(1) Field of the Invention
The present invention relates to integrated circuits on semiconductor substrates, and more particularly to a method for making reliable buried contacts to semiconductor devices without trenches, and further having low sheet resistance between the buried contacts and the semiconductor devices. This is particularly applicable to static random access memory (SRAM) for reducing the design rules for achieving high-density memories with better circuit performance.
(2) Description of the Prior Art
Buried contacts between patterned polysilicon layers and the substrate are used extensively in the semiconductor industry to provide electrical connections, and therefore eliminate the need to form metal links to form the contacts. Buried contacts provide an additional level of local interconnections, thereby freeing up the metal levels for providing global interconnections.

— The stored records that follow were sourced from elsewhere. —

(** * sonde-link backend: a shallow embedding and its properties

    The development follows the TypeScript sources of the backend:

    - [routes/balloons.routes.ts]   (health route, the wind service and the
      SQLite [DatabaseService] that are stored next to the routes),
    - [services/windborne.service.ts] (ingest controller and source client),
    - [services/database.factory.ts]  (the tracker with the match score and the
      two-phase assignment),
    - the trajectory prediction service.

    JavaScript numbers are IEEE-754 binary64 values: they are embedded as the
    kernel's primitive floats, so [+], [*], [<], [Math.sqrt] ... are the very
    operations the program runs.  The transcendental functions of [Math]
    (implementation-approximated in ECMAScript) are a parameter of the model,
    the record [MathLib].  ISO-8601 UTC timestamps (the output of
    [Date.prototype.toISOString]) are embedded as the instant they denote, in
    milliseconds since the epoch: the encoding is a bijection that preserves the
    order used by the SQL comparisons on the [timestamp] columns. *)

From Stdlib Require Import Floats ZArith List Bool Lia DecimalString DecimalPos.
From stdpp Require Import gmap strings list fin_maps sorting.

Set Warnings "-inexact-float,-register-all,-clear-no-such-hyp".
Local Open Scope Z_scope.

(** ** JavaScript numbers *)

Module JS.

(** [ToBoolean] on a number: [0], [-0] and [NaN] are falsy. *)
Definition truthy (x : float) : bool :=
  negb (PrimFloat.is_nan x || PrimFloat.is_zero x).

(** [x > y] and [x >= y] (both false as soon as an operand is [NaN]). *)
Definition gt (x y : float) : bool := (y <? x)%float.
Definition ge (x y : float) : bool := (y <=? x)%float.

Definition is_finite (x : float) : bool :=
  negb (PrimFloat.is_nan x || PrimFloat.is_infinity x).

The method of making conventional buried contacts and the problems associated with making these contacts are best understood with reference to FIGS. 1 through 6B of the prior art. FIG. 1 shows a portion of a semiconductor substrate 10 on and in which is formed a field oxide (FOX) 12, surrounding and electrically isolating active device areas. A buried contact and FET are formed next by forming a gate oxide 14 and by depositing a thin polysilicon layer 16. A first photoresist mask 18 is patterned to form the opening for the buried contact. The thin polysilicon layer 16 and gate oxide 14 are etched to form the opening 2, as shown in FIG. 2. A boron (B.sup.11) implant 20 forms an anti-punchthrough (APT) region, and then an N.sup.+ implant, such as phosphorus (p.sup.31), is used to form a buried contact area 22 in the substrate 10, as shown in FIG. 3.

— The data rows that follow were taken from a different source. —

Lemma parse_more_budget (n : nat) :
  (forall room s m,
      parse_value n room s <> PFuel -> (n <= m)%nat ->
      parse_value m room s = parse_value n room s)
  /\ (forall room s acc m,
         parse_elements n room s acc <> PFuel -> (n <= m)%nat ->
         parse_elements m room s acc = parse_elements n room s acc)
  /\ (forall room s acc m,
         parse_members n room s acc <> PFuel -> (n <= m)%nat ->
         parse_members m room s acc = parse_members n room s acc).
Proof.
  induction n as [|n [IHv [IHe IHm]]].
  - repeat split; intros; exfalso; apply H; reflexivity.
  - split; [|split].
    + intros room s m H Hm. destruct m as [|m]; [lia|].
      rewrite parse_value_eq in H. rewrite !parse_value_eq.
      destruct s as [|c r]; [reflexivity|].
      destruct (c =? 34)%N; [reflexivity|].
      destruct (c =? 123)%N.
      { destruct room as [|room']; [reflexivity|].
        destruct (skip_ws r) as [|c1 r1]; [reflexivity|].
        destruct (c1 =? 125)%N; [reflexivity|].
        apply IHm; [exact H | lia]. }
      destruct (c =? 91)%N; [|reflexivity].
      destruct room as [|room']; [reflexivity|].
      destruct (skip_ws r) as [|c1 r1]; [reflexivity|].
      destruct (c1 =? 93)%N; [reflexivity|].
      apply IHe; [exact H | lia].
    + intros room s acc m H Hm. destruct m as [|m]; [lia|].
      rewrite parse_elements_eq in H. rewrite !parse_elements_eq.
      assert (Hv : parse_value n room s <> PFuel)
        by (intros E; rewrite E in H; apply H; reflexivity).
      rewrite (IHv room s m Hv ltac:(lia)).
      destruct (parse_value n room s) as [v r| |e|]; try reflexivity.
      destruct (skip_ws r) as [|c r']; [reflexivity|].
      destruct (c =? 93)%N; [reflexivity|].
      destruct (c =? 44)%N; [|reflexivity].
      apply IHe; [exact H | lia].
    + intros room s acc m H Hm. destruct m as [|m]; [lia|].
      rewrite parse_members_eq in H. rewrite !parse_members_eq.
      destruct s as [|c r]; [reflexivity|].
      destruct (c =? 34)%N; [|reflexivity].
      destruct (scanstring r None []) as [k r1| |e|]; try reflexivity.
      destruct (skip_ws r1) as [|c2 r2]; [reflexivity|].
      destruct (c2 =? 58)%N; [|reflexivity].
      assert (Hv : parse_value n room (skip_ws r2) <> PFuel)
        by (intros E; rewrite E in H; apply H; reflexivity).
      rewrite (IHv room (skip_ws r2) m Hv ltac:(lia)).
      destruct (parse_value n room (skip_ws r2)) as [v r3| |e|]; try reflexivity.
      destruct (skip_ws r3) as [|c4 r4]; [reflexivity|].
      destruct (c4 =? 125)%N; [reflexivity|].
      destruct (c4 =? 44)%N; [|reflexivity].
      apply IHm; [exact H | lia].
Qed.

Lemma parse_value_more (n m room : nat) (s : str) (v : json) (r : str) :
  parse_value n room s = POk v r -> (n <= m)%nat ->
  parse_value m room s = POk v r.
Proof.
  intros E Hm. rewrite <- E.
  apply (proj1 (parse_more_budget n)); [rewrite E; discriminate | exact Hm].
Qed.

Lemma parse_elements_more (n m room : nat) (s : str) (acc : list json)
    (v : json) (r : str) :
  parse_elements n room s acc = POk v r -> (n <= m)%nat ->
  parse_elements m room s acc = POk v r.
Proof.
  intros E Hm. rewrite <- E.
  apply (proj1 (proj2 (parse_more_budget n))); [rewrite E; discriminate | exact Hm].
Qed.

Lemma parse_members_more (n m room : nat) (s : str) (acc : list (str * json))
    (v : json) (r : str) :
  parse_members n room s acc = POk v r -> (n <= m)%nat ->
  parse_members m room s acc = POk v r.
Proof.
  intros E Hm. rewrite <- E.
  apply (proj2 (proj2 (parse_more_budget n))); [rewrite E; discriminate | exact Hm].
Qed.

(** *** White space *)

Lemma skip_ws_space (ws s : str) :
  json_space ws = true -> skip_ws (ws ++ s) = skip_ws s.
Proof.
  unfold json_space. induction ws as [|c ws IH]; intros H; [reflexivity|].
  cbn [forallb] in H. apply andb_prop in H. destruct H as [Hc Hws].
  cbn [app skip_ws]. rewrite Hc. exact (IH Hws).
Qed.

Lemma skip_ws_solid (c : char) (s : str) :
  is_json_ws c = false -> skip_ws (c :: s) = c :: s.
Proof. intros H. cbn [skip_ws]. rewrite H. reflexivity. Qed.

Now as shown in FIG. 4, an N.sup.+ doped second polysilicon/silicide (polycide) layer 24 is deposited over the buried contact areas 22 and over the gate oxide 14 in the active device areas. A patterned second photoresist mask 26, as shown in FIG. 5A, is used to pattern the polycide layer 24 to form the FET gate electrode 24' and concurrently the interconnection 24" to the buried contact 22, as shown in FIG. 5B. If the photoresist pattern is misaligned to the left over the buried contact 22, then the etching of layer 24 can result in an undesirable trench 4 in the substrate, as shown in FIG. 5B. This trench can result in excessive leakage current between the buried contact and the substrate, and/or cause an electrical open between the buried contact 22 and the source/drain contact of the FET having the gate electrode 24' which degrades circuit performance. Now as shown in FIG. 6A, if the second photoresist mask is misaligned to the right, then the source/drain implant 28 for the FET that is done later can be prevented from contacting the buried contact 22 resulting (FIG. 6B) in an undoped (open) area 6 causing high resistance and device degradation, as shown in FIG. 6B.

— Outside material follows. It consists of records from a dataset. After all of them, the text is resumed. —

(** [cast<VarDecl>(D)]: asserts the dynamic class. *)
Definition cast_VarDecl (D : ValueDecl) : Result ValueDecl :=
  if isa_VarDecl D then Ok D else Abort (BadCast "VarDecl").

(** ** Expression nodes *)

Inductive ImplicitConversionKind : Type :=
| TupleShuffle (ElementMapping : list Z)
| LookThroughOneof
| ParameterRename
| ScalarToTuple
| Load
| Materialize
| Requalify.

Inductive ApplyKind : Type :=
| Call
| Unary
| Binary
| ConstructorCall
| DotSyntaxCall (DotLoc : SourceLoc).

Inductive TupleElementKind : Type :=
| SyntacticTupleElement
| ImplicitThisTupleElement.

Inductive ClosureKind : Type :=
| ExplicitClosure
| ImplicitClosure.

(** A function body is a statement; Expr.cpp only asks for its end. *)
Record BraceStmt : Type := mkBraceStmt { Body_getEndLoc : SourceLoc }.

(** Every node carries the header field [Ty] last. *)
#[warnings="-register-all"]
Inductive Expr : Type :=
| ErrorExpr (Ty : Type_)
| IntegerLiteralExpr (Val : string) (Loc : SourceLoc) (Ty : Type_)
| FloatLiteralExpr (Val : string) (Loc : SourceLoc) (Ty : Type_)
| CharacterLiteralExpr (Val : N) (Loc : SourceLoc) (Ty : Type_)
| StringLiteralExpr (Val : string) (Loc : SourceLoc) (Ty : Type_)
| InterpolatedStringLiteralExpr (Loc : SourceLoc) (Segments : list Expr) (Ty : Type_)
| DeclRefExpr (D : ValueDecl) (Loc : SourceLoc) (Ty : Type_)
| OverloadedDeclRefExpr (Decls : list ValueDecl) (Loc : SourceLoc) (Ty : Type_)
| OverloadedMemberRefExpr (Base : Expr) (DotLoc : SourceLoc)
    (Decls : list ValueDecl) (MemberLoc : SourceLoc) (Ty : Type_)
| UnresolvedDeclRefExpr (Name : Identifier) (Loc : SourceLoc) (Ty : Type_)
| MemberRefExpr (Base : Expr) (Value : ValueDecl) (DotLoc NameLoc : SourceLoc) (Ty : Type_)
| UnresolvedMemberExpr (Name : Identifier) (Loc : SourceLoc) (Ty : Type_)
| ParenExpr (LParenLoc : SourceLoc) (SubExpr : Expr) (RParenLoc : SourceLoc) (Ty : Type_)
| TupleExpr (LParenLoc : SourceLoc) (SubExprs : list (option Expr))
    (RParenLoc : SourceLoc) (Ty : Type_)
| SubscriptExpr (D : option ValueDecl) (Brackets : SourceRange)
    (Base Index : Expr) (Ty : Type_)
| OverloadedSubscriptExpr (Base : Expr) (Decls : list ValueDecl)
    (LBracketLoc : SourceLoc) (Index : Expr) (RBracketLoc : SourceLoc) (Ty : Type_)
| UnresolvedDotExpr (Base : option Expr) (Name : Identifier) (Loc : SourceLoc) (Ty : Type_)
| ModuleExpr (Loc : SourceLoc) (Ty : Type_)
| TupleElementExpr (K : TupleElementKind) (Base : Expr) (FieldNo : N) (Ty : Type_)
| ImplicitConversionExpr (K : ImplicitConversionKind) (SubExpr : Expr) (Ty : Type_)
| AddressOfExpr (Loc : SourceLoc) (SubExpr : Expr) (Ty : Type_)
| SequenceExpr (Elements : list Expr) (Ty : Type_)
| FuncExpr (FuncLoc : SourceLoc) (NumParams : N) (Body : BraceStmt) (Ty : Type_)
| ClosureExpr (K : ClosureKind) (Body : Expr) (Ty : Type_)
| NewArrayExpr (NewLoc : SourceLoc) (ElementTy : Type_) (Bounds : list (option Expr)) (Ty : Type_)
| ApplyExpr (K : ApplyKind) (Fn Arg : Expr) (Ty : Type_)
| DotSyntaxBaseIgnoredExpr (LHS : Expr) (DotLoc : SourceLoc) (RHS : Expr) (Ty : Type_)
| CoerceExpr (LHS RHS : Expr) (Ty : Type_).

(** [Expr::getType()]. *)
Definition getType (E : Expr) : Type_ :=
  match E with
  | ErrorExpr Ty
  | IntegerLiteralExpr _ _ Ty
  | FloatLiteralExpr _ _ Ty
  | CharacterLiteralExpr _ _ Ty
  | StringLiteralExpr _ _ Ty
  | InterpolatedStringLiteralExpr _ _ Ty
  | DeclRefExpr _ _ Ty
  | OverloadedDeclRefExpr _ _ Ty
  | OverloadedMemberRefExpr _ _ _ _ Ty
  | UnresolvedDeclRefExpr _ _ Ty
  | MemberRefExpr _ _ _ _ Ty
  | UnresolvedMemberExpr _ _ Ty
  | ParenExpr _ _ _ Ty
  | TupleExpr _ _ _ Ty
  | SubscriptExpr _ _ _ _ Ty
  | OverloadedSubscriptExpr _ _ _ _ _ Ty
  | UnresolvedDotExpr _ _ _ Ty
  | ModuleExpr _ Ty
  | TupleElementExpr _ _ _ Ty
  | ImplicitConversionExpr _ _ Ty
  | AddressOfExpr _ _ Ty
  | SequenceExpr _ Ty
  | FuncExpr _ _ _ Ty
  | ClosureExpr _ _ Ty
  | NewArrayExpr _ _ _ Ty
  | ApplyExpr _ _ _ Ty
  | DotSyntaxBaseIgnoredExpr _ _ _ Ty
  | CoerceExpr _ _ Ty => Ty
  end.

(** [isa<ParenExpr>], [isa<DeclRefExpr>]. *)
Definition isa_ParenExpr (E : Expr) : bool :=
  match E with ParenExpr _ _ _ _ => true | _ => false end.

Definition isa_DeclRefExpr (E : Expr) : bool :=
  match E with DeclRefExpr _ _ _ => true | _ => false end.

(** The three overload-set shapes the collapse constructors can build. *)
Definition isOverloadSet (E : Expr) : bool :=
  match E with
  | OverloadedDeclRefExpr _ _ _
  | OverloadedMemberRefExpr _ _ _ _ _
  | OverloadedSubscriptExpr _ _ _ _ _ _ => true
  | _ => false
  end.

(** [getDecls()] of an overload-set node. *)
Definition getDecls (E : Expr) : list ValueDecl :=
  match E with
  | OverloadedDeclRefExpr Decls _ _
  | OverloadedMemberRefExpr _ _ Decls _ _
  | OverloadedSubscriptExpr _ Decls _ _ _ _ => Decls
  | _ => []
  end.

(** ** Structural queries (Expr.cpp, lines 74-97) *)

Fixpoint getSemanticsProvidingExpr (this : Expr) : Expr :=
  match this with
  | ParenExpr _ SubExpr _ _ => getSemanticsProvidingExpr SubExpr
  | _ => this
  end.

Definition getValueProvidingExpr (this : Expr) : Expr :=
  (* For now, this is totally equivalent to the above. *)
  getSemanticsProvidingExpr this.

Section Implicit.
(** The class hierarchy comes from [ExprNodes.def], which is not among
    the sources.  The seven conversions of [ImplicitConversionKind] are
    adjustments that only semantic analysis inserts; for [AddressOfExpr],
    which the specification lists with them, whether the class derives
    from [ImplicitConversionExpr] is a parameter. *)
Variable AddressOf_is_ImplicitConversion : bool.

(** [dyn_cast<ImplicitConversionExpr>(this)], giving [getSubExpr()]. *)
Definition dyn_cast_ImplicitConversionExpr (this : Expr) : option Expr :=
  match this with
  | ImplicitConversionExpr _ SubExpr _ => Some SubExpr
  | AddressOfExpr _ SubExpr _ =>
      if AddressOf_is_ImplicitConversion then Some SubExpr else None
  | _ => None
  end.

Fixpoint isImplicit (this : Expr) : bool :=
  match this with
  | DeclRefExpr _ Loc _ => negb (isValid Loc)
  | ImplicitConversionExpr _ SubExpr _ => isImplicit SubExpr
  | AddressOfExpr _ SubExpr _ =>
      if AddressOf_is_ImplicitConversion then isImplicit SubExpr else false
  | _ => false
  end.
End Implicit.

(** A chain of [n] parenthesizations around [e]; the locations and the
    types of the wrappers are those the caller supplies per level. *)
Fixpoint parens (ws : list (SourceLoc * SourceLoc * Type_)) (e : Expr) : Expr :=
  match ws with
  | [] => e
  | (L, R, Ty) :: ws' => ParenExpr L (parens ws' e) R Ty
  end.

(** ** Constructors of node classes

    [MemberRefExpr::MemberRefExpr] (line 126) and
    [SubscriptExpr::SubscriptExpr] (line 239) are defined in Expr.cpp. *)

Definition new_MemberRefExpr (Base : Expr) (DotLoc : SourceLoc)
    (Value : ValueDecl) (NameLoc : SourceLoc) : Expr :=
  MemberRefExpr Base Value DotLoc NameLoc (getTypeOfReference Value).

Definition new_SubscriptExpr (Base : Expr) (LBracketLoc : SourceLoc) (Index : Expr)
    (RBracketLoc : SourceLoc) (D : option ValueDecl) : Expr :=
  SubscriptExpr D (mkRange LBracketLoc RBracketLoc) Base Index
    (match D with Some d => getElementType d | None => None end).

(** What Expr.cpp takes from the class declarations in [Expr.h], which is
    not among the sources: the type that the inline constructors of
    [DotSyntaxCallExpr] and [DotSyntaxBaseIgnoredExpr] give their node when
    called with (callee, dot location, receiver) resp. (receiver, dot
    location, reference), and the default value of the last parameter [D]
    of the [SubscriptExpr] constructor.  They are parameters of the model. *)
Record ExprHeader : Type := mkExprHeader {
  DotSyntaxCallExpr_Ty : Expr -> SourceLoc -> Expr -> Type_;
  DotSyntaxBaseIgnoredExpr_Ty : Expr -> SourceLoc -> Expr -> Type_;
  SubscriptExpr_default_D : option ValueDecl
}.

(** Modelled from the spec: [ASTContext::AllocateCopy] (ASTContext.h, not
    among the sources) copies the candidate list into the arena, element by
    element and preserving order. *)
Fixpoint AllocateCopy {A : Type} (Arr : list A) : list A :=
  match Arr with
  | [] => []
  | x :: Arr' => x :: AllocateCopy Arr'
  end.

(** ** Overload-collapse constructors (Expr.cpp, lines 162-208, 244-260) *)

Section Collapse.
Variable Hdr : ExprHeader.

Definition new_DotSyntaxCallExpr (Fn : Expr) (DotLoc : SourceLoc) (Base : Expr) : Expr :=
  ApplyExpr (DotSyntaxCall DotLoc) Fn Base (DotSyntaxCallExpr_Ty Hdr Fn DotLoc Base).

Definition new_DotSyntaxBaseIgnoredExpr (Base : Expr) (DotLoc : SourceLoc) (Fn : Expr) : Expr :=
  DotSyntaxBaseIgnoredExpr Base DotLoc Fn (DotSyntaxBaseIgnoredExpr_Ty Hdr Base DotLoc Fn).

Definition OverloadedDeclRefExpr_createWithCopy
    (Decls : list ValueDecl) (Loc : SourceLoc) : Result Expr :=
  assert (negb (List.length Decls =? 0)%nat)
         "Cannot create a decl ref with an empty list of decls" ;;;
  Decls_0 <- deref (nth_error Decls 0) ;;
  if (List.length Decls =? 1)%nat then
    Ok (DeclRefExpr Decls_0 Loc (getTypeOfReference Decls_0))
  else
    (* Otherwise, copy the overload set into ASTContext memory and
       return the overload set. *)
    Ok (OverloadedDeclRefExpr (AllocateCopy Decls) Loc UnstructuredDependentType_get).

Several methods have been reported to improve the buried contact structure. One method of forming damage-free buried contacts in the semiconductor substrate without trenches and pitted areas is described by Liu, U.S. Pat. No. 5,550,085, in which a titanium nitride (TiN) or titanium tungsten (TiW) material is deposited over the buried contacts, and then a polysilicon layer is deposited and patterned using the TiN or TiW as an etch-stop layer when etching the polysilicon layer, thereby avoiding trenching. However, Liu's method requires an additional critical etch step to remove the TiN or TiW layer.
Another method for forming self-aligned low-resistance buried contacts is described by Manning, U.S. Pat. No. 5,292,676, in which the patterned photoresist mask used to etch the buried contact openings is de-scummed or cut back to expose a thin first polysilicon layer with a gate oxide thereunder at the periphery of the buried contact openings. Manning then implants the buried contacts, which also are implanted through the peripheral gate oxide areas. This allows the buried contacts with lower resistance to be made to remote N.sup.+ source or drain structures, thereby minimizing the possibility of forming parasitic MOS devices.
Therefore, there is still a strong need in the semiconductor industry to further improve the buried contacts that are both free of trenches and that also provide low resistance between the buried contacts and the source or drain areas of FETs, while allowing tighter ground rule tolerances for making higher density integrated circuits.